This is a retrospective descriptive study conducted to identify the factors that affected or led to disease remission following the administration of EP-EMA chemotherapy.

Patient population

All patients diagnosed with high-risk GTN who were initially treated with EMACO chemotherapy but developed resistance and were shifted to EP-EMA as salvage chemotherapy were included in the study. Patients were admitted in the Section of Trophoblastic Diseases, Department of Obstetrics and Gynecology of the Philippine General Hospital, from January 1, 2006, to December 31, 2015, and were able to complete a 1-year follow-up after achieving remission with EP-EMA regimen. Patients with histopathological diagnosis of placental site trophoblastic tumor or epithelioid trophoblastic tumor were excluded from the study.

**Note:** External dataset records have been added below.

Lemma authenticatedState_Ok ps o a witness n0 n st n1 n2 u :
  (n0 <= n)%nat → Forall (λ p, on_chain n0 n (co_chainId o) p ∧ anchored n0 n a p) ps →
  authenticatedState ps o a witness n = (Ok st, n1) → assertAnchor ps a n1 = (Ok u, n2) →
  authentic n0 n2 ps o st ∧ normalizeCompactWitness witness = Ok (st_request st) ∧ st_anchor st = a.
Proof.
  intros Hn0 Hbefore Hr [Hle2 Hafter]%assertAnchor_Ok. unfold authenticatedState in Hr.
  apply eff_lift_bind_Ok in Hr as (w & Hw & Hr). apply eff_lift_bind_Ok in Hr as (id & Hid & Hr).
  apply eff_lift_bind_Ok in Hr as (asked & Hasked & Hr). apply eff_require_bind_Ok in Hr as (->%Z.eqb_eq & Hr).
  apply eff_bind_Ok in Hr as (uk & nk & Hkey & Hr).
  assert (nk = n ∧ (truthy (co_keyHash o) = true → ∃ k, to_lower (co_keyHash o) = Ok k ∧ prop_opt w "keyHash" = VStr k))
    as [-> Hkey'].
  { destruct (truthy (co_keyHash o)); [|by injection Hkey].
    apply eff_lift_bind_Ok in Hkey as (k & Hk & [Heq ->]%eff_require_Ok). split; [done|]. intros _. exists k.
    split; [done|]. destruct (prop_opt w "keyHash"); try done. cbn in Heq. apply bool_decide_eq_true in Heq. by rewrite Heq. }
  apply eff_lift_bind_Ok in Hr as (commitment & Hc & Hr).
  apply eff_bind_Ok in Hr as (committed & m & Hv & Hr). apply eff_require_bind_Ok in Hr as (Ht & Hr).
  apply eff_bind_Ok in Hr as (seed & m' & [Hle1 Hseed]%readSeed_Ok & [= <- <-]).
  destruct (views_Ok _ _ _ _ (λ v, strict_eq v _) _ _ _ _ Hv Ht) as [Hle Hviews]. clear Hv.
  split; [|done]. split; cbn; try done.
  - by eapply normalize_normal.
  - exists n, m'. split; [lia|]. split; [lia|]. rewrite Forall_forall in Hbefore, Hafter, Hviews.
    apply Forall_forall. intros p Hp. destruct (Hbefore p Hp) as [? ?]. split_and!; [done|done| |by apply Hafter|].
    + destruct (Hviews p Hp) as (v & Heq & data & raw & Hd & Hraw & Hdec).
      assert (v = VStr commitment) as -> by (destruct v; try done; cbn in Heq; apply bool_decide_eq_true in Heq; by rewrite Heq).
      exists data, raw. split_and!; [done| |done]. eapply answered_weaken; [| |exact Hraw]; lia.
    + intros Hs. destruct (Hseed Hs) as [Hpend Hall]. split; [done|]. rewrite Forall_forall in Hall.
      destruct (Hall p Hp) as (v & Heq & data & raw & Hd & Hraw & Hdec). exists v. split; [done|]. exists data, raw.
      split_and!; [done| |done]. eapply answered_weaken; [| |exact Hraw]; lia.
Qed.
Lemma verifyPartialResponse_Ok p mh kh r x response body :
  verifyPartialResponse response p (expects mh kh r x) = Ok body →
  body = prop_opt response "body" ∧ to_str (prop_opt body "requestId") = r ∧
  ∃ m, prop_opt body "message" = VStr m ∧ lower m = lower x ∧
    pairing_check (JsVal (VStr m)) (JsVal (VStr (p_sharePublicKey p)))
      (JsVal (prop_opt body "signature")).
Proof.
  unfold verifyPartialResponse. set (b := prop_opt response "body"). intros Hv.
  apply bind_Ok in Hv as (? & _ & Hv).
  do 2 (apply bind_Ok in Hv as (? & _ & Hv); apply bind_Ok in Hv as (? & _ & Hv)).
  apply bind_Ok in Hv as (? & Hr%require_Ok%bool_decide_eq_true & Hv).
  apply bind_Ok in Hv as (same & Hm & Hv). apply bind_Ok in Hv as (? & ->%require_Ok & Hv).
  apply same_lower_Ok in Hm as (m & Hm & Hl).
  do 6 (apply bind_Ok in Hv as (? & _ & Hv)).
  apply bind_Ok in Hv as (? & Hp%require_Ok%verifyPartialSignature_spec & [= <-]).
  split_and!; [done..|]. exists m. by rewrite Hm in Hp.
Qed.

(** The combiner accepts the response a node builds with the share and the
    identity of a participant; and a response it accepts from that participant, by
    whomever it was made, answers the expected request and carries the one
    signature of the expected message that the share makes. *)
Theorem partial_response_exact p mh kh r x share key response body :
  hash_nonzero → signs_for key p →
  (∃ pk, publicKeyForShare share = Ok pk ∧ lower pk = lower (p_sharePublicKey p)) →
  (buildPartialResponse p mh kh r x share key = Ok response →
   verifyPartialResponse response p (expects mh kh r x) = Ok (prop_opt response "body")) ∧
  (verifyPartialResponse response p (expects mh kh r x) = Ok body →
   body = prop_opt response "body" ∧ to_str (prop_opt body "requestId") = r ∧
   ∃ m sig w, prop_opt body "message" = VStr m ∧ lower m = lower x ∧
     prop_opt body "signature" = VStr sig ∧
     signPartial (JsVal (VStr x)) share = Ok w ∧ getBytes sig = getBytes w).
Proof.
  intros Hz Hkey (pk & (s & Hs & Hs0 & ->)%publicKeyForShare_Ok & Hl).
  split; [by apply built_response_verifies|].
  intros (-> & Hr & m & Hm & Hmx & Hp)%verifyPartialResponse_Ok.
  split_and!; [done..|]. apply (pairing_check_secret _ _ _ s) in Hp as (_ & M & HM & _ & Hsig).
  2: { cbn. rewrite <-(getBytes_lower_eq _ _ Hl). apply wireHex_bytes. }
  destruct (prop_opt _ "signature") as [| | | | | |sig| |]; try done.
  exists m, sig, (wireHex (smul s M)). split_and!; [done..| |].
  - apply signPartial_Ok. exists s, M. split_and!; [done..| |done].
    destruct HM as (b & Hb & HM). exists b. cbn in *. by rewrite <-(getBytes_lower_eq _ _ Hmx).
  - etrans; [exact Hsig|]. symmetry. apply wireHex_bytes.
Qed.
End responses.

(** ** The audit log *)
Section log.
Context `{Ethers, !EthersLaws, NobleBls, !BlsLaws, !NodeCrypto, !NodeCryptoLaws, UrlApi, !SealCrypto, !KeyStorage}.
Context (n : node).
Context (Hhash : hash_nonzero) (Hkey : signs_for (n_identityKey n) (n_participant (n_identity n))).

(** The response of the node to a request. *)
Definition builds (r x : string) (response : value) : Prop :=
  buildPartialResponse (n_participant (n_identity n)) (n_manifestHash (n_identity n))
    (n_keyHash (n_identity n)) r x (n_secretShare n) (n_identityKey n) = Ok response.

Definition audit_fields (at_ r x sig idsig head : string) : list (string * value) :=
  let i := n_identity n in
  [("format", VStr AUDIT_FORMAT); ("signedAt", VStr at_);
   ("participantId", VStr (p_id (n_participant i))); ("manifestHash", VStr (n_manifestHash i));
   ("keyHash", VStr (n_keyHash i)); ("requestId", VStr r); ("message", VStr x);
   ("signature", VStr sig); ("identitySignature", VStr idsig); ("previousHash", VStr head)].

Definition init_progress : audit_progress := {| head_hash := ZERO_HASH; audited := [] |}.

(** The record of an append passes the check of a later start. *)
Lemma checkAuditRecord_fields st acc at_ r x sig idsig h :
  all_digits r = true → isHexString x 32 = true →
  hex_string 192 sig = true → hex_string 128 idsig = true →
  truthy (default VUndef (assoc r (audited acc))) = false →
  responseHash (VObj (audit_fields at_ r x sig idsig (head_hash acc))) = Ok h →
  reserved st r x →
  is_ok (verifyPartialResponse (VObj [("body", partialBody (n_participant (n_identity n))
      (n_manifestHash (n_identity n)) (n_keyHash (n_identity n)) r x sig);
      ("identitySignature", VStr idsig)]) (n_participant (n_identity n))
    (expects (n_manifestHash (n_identity n)) (n_keyHash (n_identity n)) r x)) = true →
  checkAuditRecord st (n_identity n) acc
    (Some (VObj (audit_fields at_ r x sig idsig (head_hash acc) ++ [("eventHash", VStr h)])))
  = Ok {| head_hash := h; audited := assoc_set r (VStr h) (audited acc) |}.
Proof.
  intros Hr Hx Hsig Hid Hnew Hh (s & Hs & Hne & Hl) Hv.
  set (record := VObj _). unfold checkAuditRecord. cbn [from_option_or mbind result_bind].
  change (prop record "format") with (Ok (VStr AUDIT_FORMAT)).
  change (prop_opt record "requestId") with (VStr r).
  change (prop_opt record "message") with (VStr x).
  change (prop_opt record "signature") with (VStr sig).
  change (prop_opt record "identitySignature") with (VStr idsig).
  change (prop_opt record "previousHash") with (VStr (head_hash acc)).
  change (prop_opt record "eventHash") with (VStr h).
  change (prop_opt record "participantId") with (VStr (p_id (n_participant (n_identity n)))).
  change (prop_opt record "manifestHash") with (VStr (n_manifestHash (n_identity n))).
  change (prop_opt record "keyHash") with (VStr (n_keyHash (n_identity n))).
  cbn [to_str to_lower mbind result_bind]. rewrite Hr, Hsig, Hid, Hnew.
  pose proof (isHexString_hex_string x 32 Hx) as Hx64. change (32 * 2)%nat with 64%nat in Hx64.
  rewrite Hx64. cbn [strict_eq].
  rewrite !bool_decide_true by done. cbn [andb negb require mbind result_bind].
  lazymatch goal with |- context [responseHash ?b] =>
    change b with (VObj (audit_fields at_ r x sig idsig (head_hash acc))) end.
  rewrite Hh. cbn [mbind result_bind]. rewrite !bool_decide_true by done.
  cbn [require mbind result_bind]. rewrite Hs. cbn [truthy same_lower to_lower mbind result_bind].
  rewrite (bool_decide_false (s = "")), bool_decide_true by done.
  cbn [negb require mbind result_bind]. apply is_ok_true in Hv as [b Hv].
  unfold partialBody, expects in Hv. by rewrite Hv.
Qed.

Lemma checkAuditRecord_built st st' acc at_ r x response record :
  builds r x response → all_digits r = true → isHexString x 32 = true → reserved st r x →
  truthy (default VUndef (assoc r (audited acc))) = false →
  prop_opt st' "auditHead" = VStr (head_hash acc) →
  auditRecord st' (auditBody (n_identity n) r x at_ response) = Ok record →
  ∃ h, prop_opt record "eventHash" = VStr h ∧
    checkAuditRecord st (n_identity n) acc (Some record)
    = Ok {| head_hash := h; audited := assoc_set r (VStr h) (audited acc) |}.
Proof.
  intros Hb Hr Hx Hres Hnew Hhead Ha. pose proof Hb as Hv. apply built_response_verifies in Hv; [|done..].
  apply buildPartialResponse_Ok in Hb as (s & M & hash & data & _ & _ & _ & _ & _ & _ & ->).
  unfold auditRecord in Ha. rewrite Hhead in Ha. apply bind_Ok in Ha as (h & Hh & [= <-]).
  exists h. split; [done|]. set (sig := wireHex (smul s M)) in *.
  set (idsig := hexlify (ed_sign data (n_identityKey n))) in *.
  apply (checkAuditRecord_fields st acc at_ r x sig idsig h); try done.
  - apply (hexlify_hex_string _ 96), encode1_length.
  - apply (hexlify_hex_string _ 64), ed_sign_length.
  - apply is_ok_true. eauto.
Qed.
(* ===== verification/CanonicalRequest.v ===== *)
(** * The request a signing node signs ([threshold-node.mjs], [rpc-policy.mjs])

    A node signs the message of a request only when every configured endpoint,
    and at least two of them on different origins, describe one request. *)

From S2P Require Import Prelude Js Hex CanonicalJson Json Vendor ScalarField ThresholdCrypto ThresholdGroup DkgShares DkgCeremony Policies ThresholdNode NodeSafety Samples.

Open Scope Z_scope.

(** A request up to the case of its hex strings. *)
Definition lower_request (r : chain_request) : chain_request := {|
  r_consumer := lower (r_consumer r); r_verifier := lower (r_verifier r);
  r_verifierCodeHash := lower (r_verifierCodeHash r); r_fulfiller := lower (r_fulfiller r);
  r_payee := lower (r_payee r); r_keyHash := lower (r_keyHash r);
  r_subscriptionId := r_subscriptionId r; r_preSeed := r_preSeed r;
  r_reservedPayment := r_reservedPayment r; r_randomness := r_randomness r;
  r_minimumFeeWei := r_minimumFeeWei r; r_requestBlock := r_requestBlock r;
  r_expiresAtBlock := r_expiresAtBlock r; r_maxGasPriceWei := r_maxGasPriceWei r;
  r_verificationGasLimit := r_verificationGasLimit r; r_proofDataLength := r_proofDataLength r;
  r_callbackGasLimit := r_callbackGasLimit r; r_numWords := r_numWords r;
  r_callbackAttempts := r_callbackAttempts r;
  r_fulfillmentOverheadGas := r_fulfillmentOverheadGas r; r_confirmations := r_confirmations r;
  r_premiumBps := r_premiumBps r; r_operatorPremiumShareBps := r_operatorPremiumShareBps r;
  r_status := r_status r; r_sponsored := r_sponsored r; r_waiveMinimumFee := r_waiveMinimumFee r;
  r_callbackSucceeded := r_callbackSucceeded r
|}.
(** Two requests that differ at most in that case. *)
Definition same_request (r r' : chain_request) : Prop := lower_request r = lower_request r'.
#[export] Instance same_request_equiv : Equivalence same_request.
Proof. unfold same_request. split; repeat intro; congruence. Qed.

Section canonical.
Context `{Ethers, NobleBls, !NodeCrypto, UrlApi}.

(** The canonical text determines the request, the seed and the message. *)
Lemma normalizeCanonicalRequest_inj r seed m r' seed' m' s :
  normalizeCanonicalRequest r seed m = Ok s → normalizeCanonicalRequest r' seed' m' = Ok s →
  same_request r r' ∧ seed = seed' ∧ lower m = lower m'.
Proof.
  unfold normalizeCanonicalRequest, same_request. intros Hs Hs'.
  pose proof (canonicalJson_inj _ _ _ Hs Hs') as E. clear Hs Hs'.
  apply norm_fields in E; [|done|by apply all_distinct_spec].
  destruct r, r'. cbn in E. repeat (apply Forall2_cons in E as [[_ ?] E]). clear E. cbn in *.
  simplify_eq. unfold lower_request. cbn.
  repeat match goal with Hp : print_int _ = print_int _ |- _ => apply print_int_inj in Hp end.
  subst. repeat match goal with Hp : @eq string _ _ |- _ => rewrite Hp; clear Hp end.
  split; [reflexivity|]. split; [reflexivity|done].
Qed.

(** What an endpoint must have answered for the node to go on. *)
Definition describes `{api : RpcApi} (g : group) (requestId : value) (c : canonical_request)
    (url : string) : Prop :=
  ∃ request seed message,
    getNetwork (rpc url) = Ok (b_chainId (g_body g)) ∧
    getRequest (rpc url) requestId = Ok request ∧ r_status request = 1 ∧
    lower (r_keyHash request) = lower (g_keyHash g) ∧
    lower (r_verifier request) = lower (b_verifierAdapter (g_body g)) ∧
    requestSeed (rpc url) requestId = Ok seed ∧
    messageFor (rpc url) (g_keyHash g) seed (r_preSeed request) = Ok message ∧
    same_request request (c_request c) ∧ seed = c_actualSeed c ∧
    lower message = lower (c_message c).

Lemma readCanonical_Ok `{api : RpcApi} g requestId url c c0 :
  readCanonical g requestId url = Ok c → c_normalized c = c_normalized c0 →
  (∃ r s m, normalizeCanonicalRequest r s m = Ok (c_normalized c0) ∧
     c_request c0 = r ∧ c_actualSeed c0 = s ∧ c_message c0 = m) →
  describes g requestId c0 url.
Proof.
  unfold readCanonical. intros Hr Hn (r & s & m & Hc0 & Er & Es & Em).
  apply bind_Ok in Hr as (chain & Hchain & Hr). apply bind_Ok in Hr as (? & ->%require_Ok%Z.eqb_eq & Hr).
  apply bind_Ok in Hr as (request & Hreq & Hr). apply bind_Ok in Hr as (? & Hst%require_Ok%Z.eqb_eq & Hr).
  apply bind_Ok in Hr as (? & Hk%require_Ok%bool_decide_eq_true & Hr).
  apply bind_Ok in Hr as (? & Hv%require_Ok%bool_decide_eq_true & Hr).
  apply bind_Ok in Hr as (seed & Hseed & Hr). apply bind_Ok in Hr as (message & Hm & Hr).
  apply bind_Ok in Hr as (normalized & Hnorm & [= <-]). cbn in Hn. subst normalized.
  destruct (normalizeCanonicalRequest_inj _ _ _ _ _ _ _ Hnorm Hc0) as (E1 & E2 & E3).
  exists request, seed, message. rewrite Er, Es, Em. split_and!; done.
Qed.

Lemma readCanonical_normalized `{api : RpcApi} g requestId url c :
  readCanonical g requestId url = Ok c →
  ∃ r s m, normalizeCanonicalRequest r s m = Ok (c_normalized c) ∧
    c_request c = r ∧ c_actualSeed c = s ∧ c_message c = m.
Proof.
  unfold readCanonical. intros Hr. do 8 (apply bind_Ok in Hr as (? & _ & Hr)).
  apply bind_Ok in Hr as (normalized & Hnorm & [= <-]).
  eexists _, _, _. by split_and!.
Qed.

(** A request resolved for signing was described alike, pending, on the
    chain, key and adapter of the manifest, by every one of at least two distinct
    endpoints on distinct origins; they agree on its seed and message. *)
Theorem canonical_request_agreed `{api : RpcApi} rpcUrls g requestId c :
  resolveCanonicalRequest rpcUrls g requestId = Ok c →
  ∃ parsed, 2 <= Z.of_nat (length parsed) ∧ NoDup (url_origin <$> parsed) ∧
    Forall (λ u, describes g requestId c (url_href u)) parsed.
Proof.
  unfold resolveCanonicalRequest. intros Hr. apply bind_Ok in Hr as (urls & Hurls & Hr).
  apply bind_Ok in Hr as (states & Hs & Hr). destruct states as [|first states]; [done|].
  apply bind_Ok in Hr as (? & Hall%require_Ok & [= <-]).
  apply normalizeRpcUrls_Ok in Hurls as (_ & Hmin & parsed & -> & _ & Ho).
  exists parsed. rewrite length_fmap in Hmin. split_and!; [done|by apply Ho|].
  apply mapM_Ok in Hs. rewrite forallb_forall in Hall.
  assert (∃ r s m, normalizeCanonicalRequest r s m = Ok (c_normalized first) ∧
    c_request first = r ∧ c_actualSeed first = s ∧ c_message first = m) as Hf.
  { inversion Hs; subst. by eapply readCanonical_normalized. }
  rewrite Forall_forall. intros u Hu.
  apply (list_elem_of_fmap_2 url_href) in Hu.
  apply list_elem_of_lookup in Hu as [i Hi].
  destruct (Forall2_lookup_l _ _ _ _ _ Hs Hi) as (c & Hc & Hread).
  apply (readCanonical_Ok _ _ _ c); [done| |done].
  apply list_elem_of_lookup_2, list_elem_of_In in Hc. apply Hall in Hc.
  by apply bool_decide_eq_true in Hc.
Qed.
End canonical.

Section examples.
#[local] Existing Instances sample_ethers sample_bls sample_crypto sample_url.

Lemma canonical_request_witness :
  ∃ c parsed, c_actualSeed c = 7 ∧ 2 <= Z.of_nat (length parsed) ∧
    Forall (λ u, describes (api := sample_api (node_message "abc")) sample_group_record (VStr "7")
      c (url_href u)) parsed.
Proof.
  pose (api := sample_api (node_message "abc")).
  assert (is_ok (resolveCanonicalRequest (VStr "https://a,https://b") sample_group_record (VStr "7"))
    = true) as [c Hc]%is_ok_true by (vm_compute; reflexivity).
  destruct (canonical_request_agreed (VStr "https://a,https://b") sample_group_record (VStr "7") c Hc)
    as (parsed & Hmin & _ & HF).
  exists c, parsed. split; [|split; [exact Hmin|exact HF]].
  assert (c_actualSeed <$> resolveCanonicalRequest (VStr "https://a,https://b") sample_group_record
    (VStr "7") = Ok 7) as E by (vm_compute; reflexivity).
  rewrite Hc in E. injection E as E. exact E.
Defined.
End examples.
Definition commitScan (instanceId : string) (w : scan_window) (requested : list scan_event)
    (finalizedRequestIds : list Z) (now : Z) : eff database unit :=
  transaction
    (d ← eff_get;
     match scan_state d !! key_of i with
     | Some row =>
         _ ← eff_require (bool_decide (scan_lease_owner row = Some instanceId))
               "scan lease was lost before commit";
         _ ← eff_modify (set_requests
               (commit_requests (fromBlock w) requested finalizedRequestIds now));
         storedCursor ← eff_lift (safeBlockNumber (next_block row) "scan cursor");
         eff_modify (set_scan (<[key_of i := {|
           deployment_block := deployment_block row;
           next_block := Z.max storedCursor (toBlock w + 1);
           scan_lease_owner := None; scan_lease_expires_at := None |}]>))
     | None => eff_throw "scan lease was lost before commit"
     end).

Definition releaseScan (instanceId : string) : eff database unit :=
  eff_modify (set_scan (alter (λ row,
    if bool_decide (scan_lease_owner row = Some instanceId)
    then {| deployment_block := deployment_block row; next_block := next_block row;
            scan_lease_owner := None; scan_lease_expires_at := None |}
    else row) (key_of i))).

(** ** Requests *)

(** The [WHERE] of the candidate. *)
Definition claimable (now : Z) (kr : operator_key * Z) (row : request_row) : bool :=
  bool_decide (kr.1 = key_of i) && (next_attempt_at row <=? now) && negb (orphaned row)
  && lease_free (lease_owner row) (lease_expires_at row) now.

(** [ORDER BY request_block, request_id LIMIT 1] *)
Definition before (a b : operator_key * Z * request_row) : bool :=
  (request_block a.2 <? request_block b.2)
  || ((request_block a.2 =? request_block b.2) && (a.1.2 <=? b.1.2)).
Definition pick (best : option (operator_key * Z * request_row)) (x : operator_key * Z * request_row)
    : option (operator_key * Z * request_row) :=
  match best with Some b => if before b x then Some b else Some x | None => Some x end.
Definition candidate (now : Z) (t : gmap (operator_key * Z) request_row)
    : option (operator_key * Z * request_row) :=
  foldl pick None (filter (λ x, claimable now x.1 x.2 = true) (map_to_list t)).

Definition row_event (id : Z) (row : request_row) : scan_event := {|
  requestId := id; preSeed := pre_seed row; requestBlock := request_block row;
  expiresAtBlock := expires_at_block row; eventBlockNumber := event_block_number row;
  eventBlockHash := event_block_hash row; transactionHash := request_tx_hash row
|}.
(* ===== verification/Scanner.v ===== *)
(** * Scanning the coordinator's events ([cli.mjs], [postgres-store.mjs])

    The scan of the file-backed operator and of the operators that share a
    database, an abstract tracker that both implement, and what a tracker knows of
    a chain whose last blocks may be reorganised. *)

From S2P Require Import Prelude Js OperatorStore StoreLeases.

Open Scope Z_scope.

(** The coordinator's [queryFilter] on its three events, over a block range. *)
Class EventsApi := {
  queryRequested : scan_window → result (list scan_event);
  queryFulfilled : scan_window → result (list Z);
  queryExpired : scan_window → result (list Z)
}.

(** The state of a file-backed operator: its requests by their identifiers. *)
Record service_state := {
  s_deploymentBlock : Z;
  s_cursor : Z;
  s_requests : gmap Z scan_event
}.
(** The state in memory and the state in the file. *)
Record service_store := { in_memory : service_state; in_file : option service_state }.

Definition set_in_memory (s : service_state) : eff service_store unit :=
  eff_modify (λ st, {| in_memory := s; in_file := in_file st |}).
Definition writeJsonAtomic : eff service_store unit :=
  eff_modify (λ st, {| in_memory := in_memory st; in_file := Some (in_memory st) |}).

Definition add_event (m : gmap Z scan_event) (e : scan_event) : gmap Z scan_event :=
  <[requestId e := e]> m.
Definition drop_ids (m : gmap Z scan_event) (ids : list Z) : gmap Z scan_event :=
  foldl (λ m id, delete id m) m ids.
(** [for (...) if (request.eventBlockNumber >= fromBlock) delete ...] *)
Definition drop_from (from : Z) (m : gmap Z scan_event) : gmap Z scan_event :=
  filter (λ '(_, e), eventBlockNumber e < from) m.

Section scan.
Context `{EventsApi}.

(** The range of the file-backed scan. *)
Definition fileScanRange (s : service_state) (latest rangeSize reorgLookback : Z) : scan_window :=
  let from := Z.max (s_deploymentBlock s) (Z.min (s_cursor s) latest - reorgLookback) in
  {| fromBlock := from; toBlock := Z.min latest (from + rangeSize - 1) |}.

Definition scanServiceEvents (latest rangeSize reorgLookback : Z) : eff service_store unit :=
  st ← eff_get;
  let s := in_memory st in
  if latest <? s_cursor s then mret tt
  else
    let w := fileScanRange s latest rangeSize reorgLookback in
    let dropped := drop_from (fromBlock w) (s_requests s) in
    _ ← set_in_memory {| s_deploymentBlock := s_deploymentBlock s; s_cursor := s_cursor s;
                         s_requests := dropped |};
    requested ← eff_lift (queryRequested w);
    fulfilled ← eff_lift (queryFulfilled w);
    expired ← eff_lift (queryExpired w);
    _ ← set_in_memory {| s_deploymentBlock := s_deploymentBlock s;
          s_cursor := Z.max (s_cursor s) (toBlock w + 1);
          s_requests := drop_ids (foldl add_event dropped requested) (fulfilled ++ expired) |};
    writeJsonAtomic.

Definition scanServiceEventsPostgres (i : operator_identity) (instanceId : string) (w : scan_window)
    (now : Z) : eff database unit :=
  requested ← eff_lift (queryRequested w);
  fulfilled ← eff_lift (queryFulfilled w);
  expired ← eff_lift (queryExpired w);
  commitScan i instanceId w requested (fulfilled ++ expired) now.
End scan.

(** ** The abstract tracker *)

Record tracker := { t_cursor : Z; t_pending : gmap Z scan_event }.

(** A scan forgets what it saw from its first block on, learns the requests of
    its range and forgets those that ended there. *)
Definition scan_step (w : scan_window) (requested : list scan_event) (finalized : list Z)
    (t : tracker) : tracker := {|
  t_cursor := Z.max (t_cursor t) (toBlock w + 1);
  t_pending := filter (λ '(id, _), id ∉ finalized)
    (foldl add_event (drop_from (fromBlock w) (t_pending t)) requested)
|}.

(** The tracker a file-backed operator is. *)
Definition service_tracker (s : service_state) : tracker :=
  {| t_cursor := s_cursor s; t_pending := s_requests s |}.

(** The live request of a database row. *)
Definition live (t : gmap (operator_key * Z) request_row) (k : operator_key) (id : Z)
    : option scan_event :=
  row ← t !! (k, id); if orphaned row then None else Some (row_event id row).

(** A database implements a tracker for the operators of a key. *)
Definition implements (i : operator_identity) (d : database) (t : tracker) : Prop :=
  (next_block <$> scan_state d !! key_of i) = Some (t_cursor t) ∧
  ∀ id, live (requests d) (key_of i) id = t_pending t !! id.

Description of the study procedure

The weekly ward and annual reports of the section of trophoblastic disease of the Department of Obstetrics and Gynecology of the Philippine General Hospital from January 1, 2006, to December 31, 2015, were reviewed to identify patients who were eligible for inclusion in the study. The medical records of all eligible patients were then retrieved and reviewed. The following clinicodemographic profile of each patient was recorded using the patient data extraction form: gravidity, antecedent pregnancy, interval from the last pregnancy to diagnosis of GTN, pretreatment ß-hCG titer, largest tumor size, FIGO stage, WHO Prognostic Score, ß-hCG prior to EP-EMA, site of metastasis, and performance of adjunctive surgery. The hematologic, renal, and hepatic toxicities were likewise recorded data extraction form based on the WHO toxicity criteria grading system.[12]

Patients were divided into two groups to determine factors that affected treatment outcome. Group 1 included patients who achieved remission with EP-EMA while Group 2 included patients who failed to achieve remission. Patients who were unable to complete treatment or went home against medical advice prior to completion of treatment were included in Group 2.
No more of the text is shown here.